Hit the trail. Off pavement - where Vibram® meets the road - is where serious breaking in happens. You should gradually increase mileage throughout this phase. Every day of wear, every mile you walk will make your feet a little tougher and the boots more pliable. A little more yours. Once you've put in a dozen or so miles on the boots during your daily break-in activity, it's time to start pushing yourself and the boots. Start walking on uneven terrain, if possible. Remember, uphill, downhill, and sidehill conditions will be part of your experience in the upcoming season so try to put yourself in similar scenarios as much as possible. 

The first few times on more challenging terrain should be with little or no weight on your back. Excessive weight in a backpack too early in the process can be unproductive. Add weight to your pack slowly and over time/miles. 

Here's an important tip. Always have Leukotape or moleskin on hand whenever you feel a hot spot coming on anywhere on your feet during this break-in period, address it immediately. Stop. Remove boots and socks and apply a patch of Leukotape or moleskin to protect the hot spot area. 

And, remember, hot, sweaty, wet feet will create friction (Friction = hot spots = blisters.) and will make hot spots more likely and more frequent, especially on uneven terrain, so take an extra pair of socks to change into when you feel your feet getting sweaty. A sock change at the half-way point will be a welcome relief for you and your feet. 

Pay attention to warning signs. Small problems can become big ones in a hurry if ignored. If your boots pinch or develop a hot spot, try different lacing tactics to change the fit and relieve pressure. Sometimes just re-lacing - or taking the boots off briefly and putting them back on - will relieve pressure points before they develop into something serious. That's a good tip to keep in mind when you're on the trail deep in the backcountry. It's better to stop for a few minutes and address temporary discomfort before it becomes a permanent discomfort - and a potentially significant issue. Stop, take off your boots and air out your feet and socks. It's one of life's simple pleasures. 

Another tip: Avoid shortcuts. There is all kinds of advice out there and some of it is bad, bad, bad. For instance, we've seen recommendations of soaking new boots - filling them with water and setting them in a tub of water to soak inside and out - and then lacing them on and walking until they are dry. File that under Bad Ideas. this would be bad for the leather in your boots and bad for your feet. When have you ever enjoyed walking with water in your boots? Exactly. Never. We'll stress it one more time. Don't do it. It will be hard on your boots and murder your feet. And, don't apply heat directly to the boots. Don't set them near a fire or heat gate; don't run a hair dryer in them. Heat won't speed the break-in process and it also can damage leather. 

To break-in boots properly, you have to put in the time to do it right. Here are the instructions in an 11-word nutshell: Put feet in boots, with proper socks and insoles, and walk. 
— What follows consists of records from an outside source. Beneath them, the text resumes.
Fixpoint bubbleRange (i : Z) (rest : list value) (result : list value)
    (errs : list GraphqlError) (bubbleUp : bool)
  : outcome (value * list GraphqlError * bool) :=
  match rest with
  | [] => Ok (VList result, errs, bubbleUp)
  | value :: rest' =>
      '(value', lowerErrs, lowerBubbleUp) ← walk value (path ++ [PathIndex i]);
      '(element, bubbleUp') ←
        (if lowerBubbleUp : bool then
           nonNull ← elemNonNull currentType;
           if nonNull : bool then Ok (value', true) else Ok (VNil, bubbleUp)
         else Ok (value', bubbleUp));
      bubbleRange (i + 1) rest' (result ++ [element]) (errs ++ lowerErrs) bubbleUp'
  end.

End BubbleRange.

Section BubbleWalk.

(** The type switch of [bubbleUpNullValuesInPlaceRec] and its loop over the
    selection set, given the body [step] of that loop. *)
Variable step :
  option AstType -> Selection -> option (gmap string value) -> list PathElement ->
  list GraphqlError -> bool ->
  outcome (option (gmap string value) * list GraphqlError * bool).

Fixpoint bubbleSelections (currentType : option AstType) (path : list PathElement)
    (rest : list Selection) (result : option (gmap string value))
    (errs : list GraphqlError) (bubbleUp : bool)
  : outcome (value * list GraphqlError * bool) :=
  match rest with
  | [] => Ok (VMap result, errs, bubbleUp)
  | selection :: rest' =>
      '(result', errs', bubbleUp') ← step currentType selection result path errs bubbleUp;
      bubbleSelections currentType path rest' result' errs' bubbleUp'
  end.

Variable currentType : option AstType.
Variable selectionSet : list Selection.

Fixpoint bubbleWalk (result : value) (path : list PathElement)
  : outcome (value * list GraphqlError * bool) :=
  match result with
  | VMap resultMap => bubbleSelections currentType path selectionSet resultMap [] false
  | VList resultSlice => bubbleRange bubbleWalk currentType path 0 resultSlice [] [] false
  | _ =>
      Err (errorsNew ("bubbleUpNullValuesInPlaceRec: unxpected result type '"
                      +:+ typeName result +:+ "'"))
  end.

End BubbleWalk.

(** The body of the loop over the selection set at a map [result], with the
    [errs] and [bubbleUp] of the iterations before; it returns the map as the
    iteration leaves it.  The recursive calls are those of
    [bubbleUpNullValuesInPlaceRec]: on the selection set of a field and the
    value under its alias, and on the selection set of a fragment and the same
    map.  A successful call on the value under [alias] was given a map or a
    slice, which [result] holds by reference, so that [result] then holds the
    changed value. *)
Fixpoint bubbleSelection (schema : Schema) (currentType : option AstType)
    (selection : Selection) (result : option (gmap string value))
    (path : list PathElement) (errs : list GraphqlError) (bubbleUp : bool)
    {struct selection}
  : outcome (option (gmap string value) * list GraphqlError * bool) :=
  match selection with
  | Field alias _ definitionType (Some fieldSelectionSet) =>
      let value := mapIndex result alias in
      '(value', lowerErrs, lowerBubbleUp) ←
        bubbleWalk (bubbleSelection schema) (Some definitionType) fieldSelectionSet
          value (path ++ [PathName alias]);
      let result' := insert alias value' <$> result in
      '(result'', bubbleUp') ←
        (if lowerBubbleUp : bool then
           if NonNull definitionType then Ok (result', true)
           else result'' ← mapAssign result' alias VNil; Ok (result'', bubbleUp)
         else Ok (result', bubbleUp));
      Ok (result'', errs ++ lowerErrs, bubbleUp')
  | Field alias _ definitionType None =>
      let value := mapIndex result alias in
      if isNil value && NonNull definitionType then
        Ok (result, errs ++ [nullError (path ++ [PathName alias])], true)
      else Ok (result, errs, bubbleUp)
  | FragmentSpread _ _ definitionSelectionSet =>
      '(result', lowerErrs, lowerBubbleUp) ←
        bubbleWalk (bubbleSelection schema) currentType definitionSelectionSet
          (VMap result) path;
      Ok (mapOf result result', errs ++ lowerErrs, lowerBubbleUp)
  | InlineFragment _ _ =>
      Err (errorsNew ("unknown selection type: " +:+ selectionTypeName selection))
  end.

(** [bubbleUpNullValuesInPlaceRec(schema, currentType, selectionSet, result,
    path)], returning [result] as the call leaves it with [errs] and
    [bubbleUp].  When the call returns an error its callers drop the other
    results, so [Err] carries the error alone. *)
Definition bubbleUpNullValuesInPlaceRec (schema : Schema) (currentType : option AstType)
    (selectionSet : list Selection) (result : value) (path : list PathElement)
  : outcome (value * list GraphqlError * bool) :=
  bubbleWalk (bubbleSelection schema) currentType selectionSet result path.

(** [bubbleUpNullValuesInPlace(schema, selectionSet, result)]: what the
    function returns, together with [result] as the call leaves it (after an
    error or a panic: as it was).  When the null bubbles to the root the
    function returns [nil, ErrNullBubbledToRoot], without the errors gathered
    on the way. *)
Definition bubbleUpNullValuesInPlace (schema : Schema) (selectionSet : list Selection)
    (result : option (gmap string value))
  : outcome (list GraphqlError) * option (gmap string value) :=
  match bubbleUpNullValuesInPlaceRec schema None selectionSet (VMap result) [] with
  | Ok (result', errs, bubbleUp) =>
      if bubbleUp : bool then (Err ErrNullBubbledToRoot, mapOf result result')
      else (Ok errs, mapOf result result')
  | Err e => (Err e, result)
  | Panic msg => (Panic msg, result)
  end.

(** Whether the object [v] holds a value other than null under [key], and
    whether it holds null, or nothing, under [key]. *)
Definition memberIsSet (key : string) (v : value) : bool :=
  match v with
  | VMap m => negb (isNil (mapIndex m key))
  | _ => false
  end.
Definition memberIsNull (key : string) (v : value) : bool :=
  match v with
  | VMap m => isNil (mapIndex m key)
  | _ => false
  end.

(** ** ExecuteQuery, from the merged result on *)

(** [gqlerror.Error], of which [ExecuteQuery] sets the message only. *)
Record GqlError := { ErrorMessage : string }.

(** [graphql.Response]: [ResponseData] is [None] when the field is not set. *)
Record Response := {
  ResponseData : option string;
  ResponseErrors : list GqlError
}.

Section ExecuteQuery.

(** [formatResponseBody(schema, selectionSet, result)], the response
    formatter, which is not part of [execution2.go]. *)
Variable formatResponseBody :
  Schema -> list Selection -> option (gmap string value) -> outcome string.

(** The statements of [ExecuteQuery] that follow the merge: [errs] holds the
    errors gathered so far (authorization and sub-request errors) and
    [mergedResult] the merged tree.  The error list that
    [bubbleUpNullValuesInPlace] returns is assigned to the blank identifier. *)
Definition ExecuteQuery_afterMerge (schema : Schema) (selectionSet : list Selection)
    (errs : list GqlError) (mergedResult : option (gmap string value))
  : outcome Response :=
  let '(bubbled, mergedResult') := bubbleUpNullValuesInPlace schema selectionSet mergedResult in
  let format (mergedResult : option (gmap string value)) : outcome Response :=
    match formatResponseBody schema selectionSet mergedResult with
    | Ok formattedResponse =>
        Ok {| ResponseData := Some formattedResponse; ResponseErrors := errs |}
    | Err err =>
        Ok {| ResponseData := None;
              ResponseErrors := errs ++ [{| ErrorMessage := errorMessage err |}] |}
    | Panic msg => Panic msg
    end in
  match bubbled with
  | Ok _ => format mergedResult'
  | Err ErrNullBubbledToRoot => format None
  | Err err =>
      Ok {| ResponseData := None;
            ResponseErrors := errs ++ [{| ErrorMessage := errorMessage err |}] |}
  | Panic msg => Panic msg
  end.

End ExecuteQuery.

Module BubbleFixture.
(** The schemas, queries and results of [TestBubbleUpNullValuesInPlace]. *)
Definition schema : Schema := {| Implements := ∅ |}.
Definition critterSchema : Schema :=
  {| Implements := {[ "Gizmo" := ["Critter"]; "Gremlin" := ["Critter"] ]} |}.

Definition leaf (name : string) (type : AstType) : Selection := Field name name type None.
Definition id : Selection := leaf "id" (namedNonNull "ID").
Definition color : Selection := leaf "color" (namedNonNull "String").
Definition nullableColor : Selection := leaf "color" (named "String").
Definition name : Selection := leaf "name" (namedNonNull "String").
Definition typename : Selection := leaf "__typename" (namedNonNull "String").

(** [{ gizmos { ... } }] with [gizmos] of type [type]. *)
Definition gizmos (type : AstType) (selectionSet : list Selection) : list Selection :=
  [Field "gizmos" "gizmos" type (Some selectionSet)].
Definition critters (selectionSet : list Selection) : list Selection :=
  [Field "critters" "critters" (listOfNonNull (named "Critter")) (Some selectionSet)].

Definition gizmo (id : string) (color : value) : value :=
  object [("id", VString id); ("color", color)].
Definition typedGizmo (id : string) (color : value) : value :=
  object [("id", VString id); ("color", color); ("__typename", VString "Gizmo")].
Definition typedGremlin (id name : string) : value :=
  object [("id", VString id); ("name", VString name); ("__typename", VString "Gremlin")].
Definition data (key : string) (elements : list value) : option (gmap string value) :=
  Some {[ key := VList elements ]}.

(** the third element has a null color *)
Definition nullAtEnd : list value :=
  [gizmo "GIZMO1" (VString "RED"); gizmo "GIZMO2" (VString "GREEN"); gizmo "GIZMO3" VNil].
(** the second element has a null color *)
Definition nullInMiddle : list value :=
  [gizmo "GIZMO1" (VString "RED"); gizmo "GIZMO3" VNil; gizmo "GIZMO2" (VString "GREEN")].
Definition typedNullAtEnd : list value :=
  [typedGizmo "GIZMO1" (VString "RED"); typedGizmo "GIZMO2" (VString "GREEN");
   typedGizmo "GIZMO3" VNil].
Definition typedCritters : list value :=
  [typedGizmo "GIZMO1" (VString "RED"); typedGremlin "GREMLIN1" "Spikey";
   typedGizmo "GIZMO2" VNil].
You're not done!  Once your boots are broken in and your feet are conditioned and you're ready, the adventure really begins. You can hit the trail confident in your boot selection and the fit and feel of them as your feet carry you onward. But don't think of this as the end of your relationship with your boots; it's just the beginning. And the more you wear them, the more they become an integral - and appreciated - part of your adventures.

When the trophy you've been pursuing disappears over that far ridge, you know you'll be able to keep on going, walking harder than you ever did during that break-in period, which is now a distant memory. But you'll be glad you went through that break-in period. 

The terrain may be rougher, the load heavier, the distance farther, but you'll be ready, and your boots will be ready to get you there - and back.